#### [EXERCISE DETAILS]
When you reach the line with "(* ===== verification/OpenStackPool.v" in the data below, begin printing lines exactly, and stop once the line with "what is reported. *)" has been printed.

(Stored records)
'''
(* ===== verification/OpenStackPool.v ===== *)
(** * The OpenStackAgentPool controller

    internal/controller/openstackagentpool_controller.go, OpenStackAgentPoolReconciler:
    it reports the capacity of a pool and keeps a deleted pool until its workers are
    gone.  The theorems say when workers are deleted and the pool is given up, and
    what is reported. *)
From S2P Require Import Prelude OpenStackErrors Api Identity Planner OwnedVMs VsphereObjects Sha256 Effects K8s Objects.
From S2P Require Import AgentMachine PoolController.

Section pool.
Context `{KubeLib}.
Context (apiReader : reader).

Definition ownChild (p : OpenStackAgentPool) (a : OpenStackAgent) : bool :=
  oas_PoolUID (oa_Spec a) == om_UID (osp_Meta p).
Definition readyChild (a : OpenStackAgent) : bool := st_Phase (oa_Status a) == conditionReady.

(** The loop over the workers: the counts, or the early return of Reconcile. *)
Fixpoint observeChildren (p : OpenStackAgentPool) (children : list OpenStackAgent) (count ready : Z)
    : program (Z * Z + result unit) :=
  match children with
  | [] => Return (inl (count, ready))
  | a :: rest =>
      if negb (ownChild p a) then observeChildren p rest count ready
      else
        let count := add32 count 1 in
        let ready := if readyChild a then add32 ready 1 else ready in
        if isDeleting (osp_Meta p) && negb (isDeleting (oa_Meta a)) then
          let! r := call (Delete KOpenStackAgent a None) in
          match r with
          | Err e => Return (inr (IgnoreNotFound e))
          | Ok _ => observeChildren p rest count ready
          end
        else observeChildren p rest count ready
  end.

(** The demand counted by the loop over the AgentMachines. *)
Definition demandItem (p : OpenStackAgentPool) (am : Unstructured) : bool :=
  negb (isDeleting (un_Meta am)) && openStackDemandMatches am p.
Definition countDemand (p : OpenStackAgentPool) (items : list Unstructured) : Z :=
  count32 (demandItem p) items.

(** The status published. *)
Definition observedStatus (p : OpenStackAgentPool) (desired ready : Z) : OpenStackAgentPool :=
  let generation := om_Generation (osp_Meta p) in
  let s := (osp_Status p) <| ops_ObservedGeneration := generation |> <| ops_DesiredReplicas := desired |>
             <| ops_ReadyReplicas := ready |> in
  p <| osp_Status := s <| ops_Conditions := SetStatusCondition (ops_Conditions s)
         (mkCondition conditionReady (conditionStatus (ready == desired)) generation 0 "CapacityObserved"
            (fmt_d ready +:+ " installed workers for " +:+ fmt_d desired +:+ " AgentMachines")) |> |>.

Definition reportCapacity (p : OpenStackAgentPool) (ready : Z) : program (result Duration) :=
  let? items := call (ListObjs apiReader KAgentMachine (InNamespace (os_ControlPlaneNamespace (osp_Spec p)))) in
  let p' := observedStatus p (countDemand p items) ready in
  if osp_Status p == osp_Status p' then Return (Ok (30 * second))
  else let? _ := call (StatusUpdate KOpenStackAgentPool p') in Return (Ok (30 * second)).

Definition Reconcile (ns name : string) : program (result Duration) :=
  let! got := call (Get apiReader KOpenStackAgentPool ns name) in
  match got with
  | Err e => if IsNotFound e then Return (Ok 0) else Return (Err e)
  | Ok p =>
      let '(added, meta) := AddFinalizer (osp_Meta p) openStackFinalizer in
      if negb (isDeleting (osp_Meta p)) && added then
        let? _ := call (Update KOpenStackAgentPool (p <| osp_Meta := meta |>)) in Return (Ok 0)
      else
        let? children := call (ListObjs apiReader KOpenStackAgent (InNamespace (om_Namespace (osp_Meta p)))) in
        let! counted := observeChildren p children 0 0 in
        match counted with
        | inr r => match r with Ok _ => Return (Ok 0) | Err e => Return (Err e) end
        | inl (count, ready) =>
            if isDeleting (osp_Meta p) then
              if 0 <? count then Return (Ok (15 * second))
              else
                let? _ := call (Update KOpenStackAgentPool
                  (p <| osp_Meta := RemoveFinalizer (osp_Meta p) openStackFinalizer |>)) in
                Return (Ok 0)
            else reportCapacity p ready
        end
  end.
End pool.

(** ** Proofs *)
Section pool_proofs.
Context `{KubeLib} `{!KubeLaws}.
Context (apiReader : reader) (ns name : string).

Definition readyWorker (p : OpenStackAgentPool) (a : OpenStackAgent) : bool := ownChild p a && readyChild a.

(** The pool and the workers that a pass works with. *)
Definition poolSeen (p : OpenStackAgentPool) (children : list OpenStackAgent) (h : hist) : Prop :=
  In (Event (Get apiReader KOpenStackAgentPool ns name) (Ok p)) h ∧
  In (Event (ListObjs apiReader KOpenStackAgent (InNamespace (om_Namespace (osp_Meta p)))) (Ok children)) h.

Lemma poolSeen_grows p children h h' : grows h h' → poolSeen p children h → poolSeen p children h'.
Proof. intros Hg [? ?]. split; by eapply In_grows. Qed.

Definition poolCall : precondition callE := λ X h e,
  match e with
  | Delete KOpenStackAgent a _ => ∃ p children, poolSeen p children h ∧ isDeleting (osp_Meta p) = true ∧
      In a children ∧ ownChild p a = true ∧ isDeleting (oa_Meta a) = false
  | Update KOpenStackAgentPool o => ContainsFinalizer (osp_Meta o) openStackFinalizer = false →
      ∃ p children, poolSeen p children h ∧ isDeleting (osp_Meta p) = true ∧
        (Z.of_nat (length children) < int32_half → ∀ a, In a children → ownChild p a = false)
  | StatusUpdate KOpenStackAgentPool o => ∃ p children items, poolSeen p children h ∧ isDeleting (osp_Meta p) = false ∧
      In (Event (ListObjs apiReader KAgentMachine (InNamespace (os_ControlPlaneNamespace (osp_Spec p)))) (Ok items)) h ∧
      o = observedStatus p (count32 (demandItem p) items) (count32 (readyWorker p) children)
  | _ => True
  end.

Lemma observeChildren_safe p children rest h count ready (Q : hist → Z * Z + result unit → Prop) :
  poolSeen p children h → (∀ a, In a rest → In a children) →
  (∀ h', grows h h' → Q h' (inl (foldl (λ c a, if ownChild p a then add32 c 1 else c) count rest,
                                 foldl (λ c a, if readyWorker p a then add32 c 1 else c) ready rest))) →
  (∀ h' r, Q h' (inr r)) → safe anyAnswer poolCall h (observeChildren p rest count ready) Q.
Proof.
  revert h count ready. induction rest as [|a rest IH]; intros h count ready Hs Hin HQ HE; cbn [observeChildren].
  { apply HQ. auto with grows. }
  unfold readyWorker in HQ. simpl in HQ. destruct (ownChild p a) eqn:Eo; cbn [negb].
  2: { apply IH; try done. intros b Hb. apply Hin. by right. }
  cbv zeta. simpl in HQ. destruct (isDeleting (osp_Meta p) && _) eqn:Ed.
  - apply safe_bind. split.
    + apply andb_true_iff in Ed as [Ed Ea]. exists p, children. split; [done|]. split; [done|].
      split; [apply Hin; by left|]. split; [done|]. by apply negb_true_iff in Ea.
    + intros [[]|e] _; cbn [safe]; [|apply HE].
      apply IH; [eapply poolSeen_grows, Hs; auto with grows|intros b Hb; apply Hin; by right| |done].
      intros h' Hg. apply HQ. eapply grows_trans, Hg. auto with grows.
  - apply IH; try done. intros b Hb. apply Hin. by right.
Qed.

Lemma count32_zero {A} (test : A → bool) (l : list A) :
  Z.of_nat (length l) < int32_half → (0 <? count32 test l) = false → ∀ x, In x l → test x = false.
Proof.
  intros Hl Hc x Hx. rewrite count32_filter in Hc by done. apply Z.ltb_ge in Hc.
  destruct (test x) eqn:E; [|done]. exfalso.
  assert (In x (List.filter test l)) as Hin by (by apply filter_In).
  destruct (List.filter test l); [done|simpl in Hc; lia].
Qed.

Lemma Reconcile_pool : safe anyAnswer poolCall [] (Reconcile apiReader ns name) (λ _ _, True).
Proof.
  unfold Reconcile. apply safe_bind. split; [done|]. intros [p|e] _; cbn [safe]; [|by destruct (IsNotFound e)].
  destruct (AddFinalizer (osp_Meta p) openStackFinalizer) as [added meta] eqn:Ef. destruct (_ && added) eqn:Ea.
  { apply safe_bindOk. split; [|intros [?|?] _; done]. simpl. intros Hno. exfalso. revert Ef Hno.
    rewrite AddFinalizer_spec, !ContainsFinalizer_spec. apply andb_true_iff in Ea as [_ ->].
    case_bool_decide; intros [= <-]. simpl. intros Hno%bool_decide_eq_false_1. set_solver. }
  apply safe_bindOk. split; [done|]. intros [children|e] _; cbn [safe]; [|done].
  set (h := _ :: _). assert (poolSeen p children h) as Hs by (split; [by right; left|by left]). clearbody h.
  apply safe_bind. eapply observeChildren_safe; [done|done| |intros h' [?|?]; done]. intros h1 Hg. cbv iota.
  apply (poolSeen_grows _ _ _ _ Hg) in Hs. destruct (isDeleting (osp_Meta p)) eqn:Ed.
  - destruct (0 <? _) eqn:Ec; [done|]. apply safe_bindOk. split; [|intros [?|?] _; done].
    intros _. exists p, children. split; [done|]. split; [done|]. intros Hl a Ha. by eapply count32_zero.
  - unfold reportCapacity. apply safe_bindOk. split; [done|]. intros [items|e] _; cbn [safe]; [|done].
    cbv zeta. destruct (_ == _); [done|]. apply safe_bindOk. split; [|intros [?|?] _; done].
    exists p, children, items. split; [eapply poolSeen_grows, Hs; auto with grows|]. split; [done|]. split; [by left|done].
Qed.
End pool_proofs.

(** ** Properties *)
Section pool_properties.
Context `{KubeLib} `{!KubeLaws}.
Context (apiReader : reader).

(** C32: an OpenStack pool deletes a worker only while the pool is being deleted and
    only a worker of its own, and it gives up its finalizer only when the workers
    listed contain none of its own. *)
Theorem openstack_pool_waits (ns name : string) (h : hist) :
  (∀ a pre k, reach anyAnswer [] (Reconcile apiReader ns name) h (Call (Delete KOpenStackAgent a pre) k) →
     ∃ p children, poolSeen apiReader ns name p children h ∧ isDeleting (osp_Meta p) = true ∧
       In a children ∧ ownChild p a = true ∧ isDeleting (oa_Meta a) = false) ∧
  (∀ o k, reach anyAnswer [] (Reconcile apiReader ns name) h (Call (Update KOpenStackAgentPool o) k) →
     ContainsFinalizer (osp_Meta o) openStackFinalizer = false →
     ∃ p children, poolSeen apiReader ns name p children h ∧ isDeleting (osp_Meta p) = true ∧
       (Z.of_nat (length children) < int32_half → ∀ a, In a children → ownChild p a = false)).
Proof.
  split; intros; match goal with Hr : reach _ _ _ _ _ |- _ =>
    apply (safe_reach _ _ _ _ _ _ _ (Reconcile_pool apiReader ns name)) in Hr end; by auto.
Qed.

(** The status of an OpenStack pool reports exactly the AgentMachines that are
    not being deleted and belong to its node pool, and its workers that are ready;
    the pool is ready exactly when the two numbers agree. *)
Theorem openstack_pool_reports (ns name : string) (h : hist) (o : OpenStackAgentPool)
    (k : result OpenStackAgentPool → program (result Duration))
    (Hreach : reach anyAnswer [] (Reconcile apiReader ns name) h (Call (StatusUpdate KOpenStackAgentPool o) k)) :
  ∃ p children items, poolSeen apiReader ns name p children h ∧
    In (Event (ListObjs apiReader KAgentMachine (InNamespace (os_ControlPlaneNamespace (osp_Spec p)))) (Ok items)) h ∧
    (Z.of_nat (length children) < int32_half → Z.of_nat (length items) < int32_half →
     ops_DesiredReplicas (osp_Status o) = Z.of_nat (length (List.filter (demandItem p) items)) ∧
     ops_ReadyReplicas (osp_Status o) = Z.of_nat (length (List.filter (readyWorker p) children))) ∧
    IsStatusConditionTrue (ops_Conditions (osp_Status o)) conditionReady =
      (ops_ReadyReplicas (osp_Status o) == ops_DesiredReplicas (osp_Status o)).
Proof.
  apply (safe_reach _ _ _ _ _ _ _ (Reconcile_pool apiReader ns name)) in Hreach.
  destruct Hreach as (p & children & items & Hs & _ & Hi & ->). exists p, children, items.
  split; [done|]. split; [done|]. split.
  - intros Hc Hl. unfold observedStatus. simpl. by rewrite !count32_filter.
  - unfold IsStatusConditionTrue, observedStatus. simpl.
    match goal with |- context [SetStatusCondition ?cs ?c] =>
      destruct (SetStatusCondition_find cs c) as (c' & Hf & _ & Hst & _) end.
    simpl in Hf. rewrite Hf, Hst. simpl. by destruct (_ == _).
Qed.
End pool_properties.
'''
'''
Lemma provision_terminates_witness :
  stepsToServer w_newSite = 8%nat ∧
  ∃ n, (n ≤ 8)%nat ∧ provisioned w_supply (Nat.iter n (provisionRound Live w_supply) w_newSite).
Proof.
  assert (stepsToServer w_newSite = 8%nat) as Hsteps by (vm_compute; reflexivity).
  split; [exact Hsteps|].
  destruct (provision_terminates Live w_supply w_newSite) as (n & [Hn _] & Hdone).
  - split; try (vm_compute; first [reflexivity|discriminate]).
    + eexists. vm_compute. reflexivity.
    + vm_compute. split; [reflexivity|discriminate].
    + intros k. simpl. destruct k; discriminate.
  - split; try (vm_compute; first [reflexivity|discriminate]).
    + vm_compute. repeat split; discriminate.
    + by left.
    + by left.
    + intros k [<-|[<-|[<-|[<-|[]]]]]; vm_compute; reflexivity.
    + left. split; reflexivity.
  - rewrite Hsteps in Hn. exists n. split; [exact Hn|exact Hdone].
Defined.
'''
'''
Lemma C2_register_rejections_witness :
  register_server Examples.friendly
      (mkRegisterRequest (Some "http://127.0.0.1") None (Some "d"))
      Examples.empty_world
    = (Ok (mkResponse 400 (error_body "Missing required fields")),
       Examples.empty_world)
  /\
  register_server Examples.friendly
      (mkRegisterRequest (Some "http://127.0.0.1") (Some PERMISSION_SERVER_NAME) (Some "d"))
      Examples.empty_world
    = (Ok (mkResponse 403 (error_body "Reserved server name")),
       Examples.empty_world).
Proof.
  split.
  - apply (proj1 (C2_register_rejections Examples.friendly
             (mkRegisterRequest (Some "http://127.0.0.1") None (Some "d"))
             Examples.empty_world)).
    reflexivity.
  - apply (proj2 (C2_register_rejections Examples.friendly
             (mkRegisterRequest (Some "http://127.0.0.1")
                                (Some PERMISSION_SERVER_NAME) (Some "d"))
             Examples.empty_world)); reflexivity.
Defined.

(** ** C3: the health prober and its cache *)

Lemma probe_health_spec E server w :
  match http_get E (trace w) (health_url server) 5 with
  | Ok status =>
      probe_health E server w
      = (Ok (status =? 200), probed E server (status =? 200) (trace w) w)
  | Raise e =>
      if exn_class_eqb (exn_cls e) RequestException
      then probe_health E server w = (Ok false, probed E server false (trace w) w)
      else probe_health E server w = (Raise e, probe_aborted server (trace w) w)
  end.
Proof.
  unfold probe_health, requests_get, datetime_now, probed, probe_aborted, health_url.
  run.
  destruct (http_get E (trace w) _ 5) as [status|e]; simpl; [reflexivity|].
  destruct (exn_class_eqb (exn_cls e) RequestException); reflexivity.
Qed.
'''
#### [EXERCISE OUTPUT]
(* ===== verification/OpenStackPool.v ===== *)
(** * The OpenStackAgentPool controller

    internal/controller/openstackagentpool_controller.go, OpenStackAgentPoolReconciler:
    it reports the capacity of a pool and keeps a deleted pool until its workers are
    gone.  The theorems say when workers are deleted and the pool is given up, and
    what is reported. *)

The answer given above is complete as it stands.